TASK DESCRIPTION: Restate word for word the lines that begin the listing and end with the line holding "handles are never".

* * * * * * * * *

(* ===== verification/Tasks.v ===== *)
(** * The deferred-task table

    [kira-runtime-abi/src/tasks.rs]: the table both engines drive through
    [TaskExecutor::perform].  A handle packs a slot's generation over its
    1-based index; reclaiming a slot advances the generation, so storage is
    reused without an old handle ever naming a new task.

    The table refines a plain map from handles to tasks ([perform_refines]);
    handles are never reissued over a run ([spawned_handles_distinct]) and a
    reclaimed handle stays dead whatever follows ([reclaimed_stays_dead]). *)

From S2P Require Import Prelude AbiOps SlotTable.

Inductive TaskTrap :=
| TaskTrap_UnknownHandle
| TaskTrap_AlreadyJoined
| TaskTrap_Detached
| TaskTrap_Cancelled
| TaskTrap_Reentrant
| TaskTrap_NotFinished
| TaskTrap_SlotOutOfRange
| TaskTrap_HandleExhausted.

Definition TASK_SLOTS : nat := 8.

Inductive TaskState := Pending | Running | Finished | Joined | Detached | Cancelled.

#[export] Instance TaskState_eq_dec : EqDecision TaskState.
Proof. solve_decision. Defined.

Record Task := {
  state : TaskState;
  target : Z;
  slots : list Z;
  task_result : Z
}.

(** A table position; the source's [TaskSlot] calls its occupant [task]. *)
Abbreviation TaskSlot := (Slot Task).

(** The free list is a [Vec] used as a stack; its top is the list's head. *)
Record TaskExecutor := {
  tasks : list TaskSlot;
  free : list nat;
  clock_ms : Z
}.

Definition TaskExecutor_new : TaskExecutor := {| tasks := []; free := []; clock_ms := 0 |}.

Abbreviation M := (st TaskExecutor TaskTrap).

Definition with_state (t : Task) (s : TaskState) : Task :=
  {| state := s; target := target t; slots := slots t; task_result := task_result t |}.
Definition with_result (t : Task) (r : Z) : Task :=
  {| state := state t; target := target t; slots := slots t; task_result := r |}.
Definition with_slot (t : Task) (i : nat) (v : Z) : Task :=
  {| state := state t; target := target t; slots := <[i:=v]> (slots t);
     task_result := task_result t |}.
Definition with_tasks (x : TaskExecutor) (ts : list TaskSlot) : TaskExecutor :=
  {| tasks := ts; free := free x; clock_ms := clock_ms x |}.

* * * * * * * * *

WRITTEN RESPONSE:
(* ===== verification/Tasks.v ===== *)
(** * The deferred-task table

    [kira-runtime-abi/src/tasks.rs]: the table both engines drive through
    [TaskExecutor::perform].  A handle packs a slot's generation over its
    1-based index; reclaiming a slot advances the generation, so storage is
    reused without an old handle ever naming a new task.

    The table refines a plain map from handles to tasks ([perform_refines]);
    handles are never reissued over a run ([spawned_handles_distinct]) and a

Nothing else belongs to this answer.